(* ===== verification/FsTx.v ===== *)
(** * FsTx: file writes as transactions on the disk

    [filewrite] of file.c with the file system of Fs.v on the buffer cache and
    the log: each of its transactions, and the crash behaviour of the whole
    call.  At the end, a small disk laid out as mkfs does, on which the
    theorems about files are run. *)

From Stdlib Require Import ZArith Lia.
From stdpp Require Import base numbers strings option list.
From S2P Require Import Prelude KString Bio Log Fs FsSpec LogDev FsFile FsDir Syscall File.

#[export] Instance log_tx : TxDev logst := {| d_begin_op := Log.begin_op; d_end_op := Log.end_op |}.

(** ** Views that agree outside the log *)
Section agree.
Context {S : Type} {B : BlockDev S} {D : BlockDevOk S}.

Definition agree (b : superblock) (v v' : Z -> option blk) : Prop :=
  forall m, sb_inodestart b <= m < sb_size b -> v m = v' m.

Lemma agree_sym b v v' : agree b v v' -> agree b v' v.
Proof. intros H m Hm. symmetry. by apply H. Qed.
Lemma agree_trans b v1 v2 v3 : agree b v1 v2 -> agree b v2 v3 -> agree b v1 v3.
Proof. intros H1 H2 m Hm. by rewrite H1, H2. Qed.

Context (b : superblock) (v v' : Z -> option blk) (Hly : layout b) (Hag : agree b v v').

Lemma meta_range : sb_inodestart b < sb_bmapstart b /\ sb_bmapstart b < datastart b <= sb_size b.
Proof using Hly.
  destruct Hly. unfold datastart. assert (0 <= sb_ninodes b / IPB) by (apply Z.div_pos; unfold IPB; lia).
  assert (0 <= sb_size b / BPB) by (apply Z.div_pos; unfold BPB; lia). lia.
Qed.

Lemma agree_data c : is_data b c -> v c = v' c.
Proof using Hly Hag. intros [H1 H2]. apply Hag. pose proof meta_range. lia. Qed.

Lemma agree_used c : 0 <= c < sb_size b -> used b v' c = used b v c.
Proof using Hly Hag.
  intros Hc. unfold used. rewrite <- Hag; [done |]. pose proof (bblock_range b c Hly Hc). pose proof meta_range. lia.
Qed.

Lemma agree_meta : meta_used b v -> meta_used b v'.
Proof using Hly Hag. intros H m Hm. rewrite agree_used; [auto |]. pose proof meta_range. lia. Qed.

Lemma agree_avail n : avail b v n -> avail b v' n.
Proof using Hly Hag.
  intros (l & H1 & H2 & H3). exists l. split; [done |]. split; [done |]. eapply Forall_impl; [exact H3 |].
  intros c [Hc Hu]. by rewrite agree_used.
Qed.

Lemma agree_faddr p i : wf_file b v p -> faddr v' p i = faddr v p i.
Proof using Hly Hag.
  intros Hwf. unfold faddr. destruct (i <? NDIRECT)%nat; [done |].
  destruct (Z.eqb_spec (addr_of p NDIRECT) 0) as [| Hn]; [done |].
  destruct (wf_ind _ _ _ Hwf Hn) as [Hd _]. by rewrite (agree_data _ Hd).
Qed.

Lemma agree_fbytes p : wf_file b v p -> fbytes v' p = fbytes v p.
Proof using Hly Hag.
  intros Hwf. unfold fbytes. f_equal. apply map_ext_in. intros i [_ Hi]%in_seq. unfold fblock.
  rewrite agree_faddr by done. destruct (Z.eqb_spec (faddr v p i) 0) as [| Hn]; [done |].
  destruct (wf_data _ _ _ Hwf i Hi Hn) as [Hd _]. by rewrite (agree_data _ Hd).
Qed.

Lemma agree_wf p : wf_file b v p -> wf_file b v' p.
Proof using Hly Hag.
  intros Hwf. pose proof (fun i => agree_faddr p i Hwf) as Hf. destruct Hwf as [W1 W2 W3 W4 W5 W6].
  assert (Hu : forall c, is_data b c -> used b v' c = used b v c).
  { intros c [H1 H2]. apply agree_used. pose proof meta_range. destruct Hly. lia. }
  split; try done.
  - intros i Hi. rewrite Hf. intros Hn. destruct (W3 i Hi Hn). by rewrite Hu.
  - intros Hn. destruct (W4 Hn). by rewrite Hu.
  - intros i j Hi Hj. rewrite !Hf. auto.
  - intros i Hi. rewrite Hf. auto.
Qed.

Required work: Looking at the data above, write out exactly the lines that start at the one containing "destruct (Z.eqb_spec (addr_of" and end at the one containing "intros Hwf. unfold fbytes."; include both and nothing beyond.

Result for this exercise:
  destruct (Z.eqb_spec (addr_of p NDIRECT) 0) as [| Hn]; [done |].
  destruct (wf_ind _ _ _ Hwf Hn) as [Hd _]. by rewrite (agree_data _ Hd).
Qed.

Lemma agree_fbytes p : wf_file b v p -> fbytes v' p = fbytes v p.
Proof using Hly Hag.
  intros Hwf. unfold fbytes. f_equal. apply map_ext_in. intros i [_ Hi]%in_seq. unfold fblock.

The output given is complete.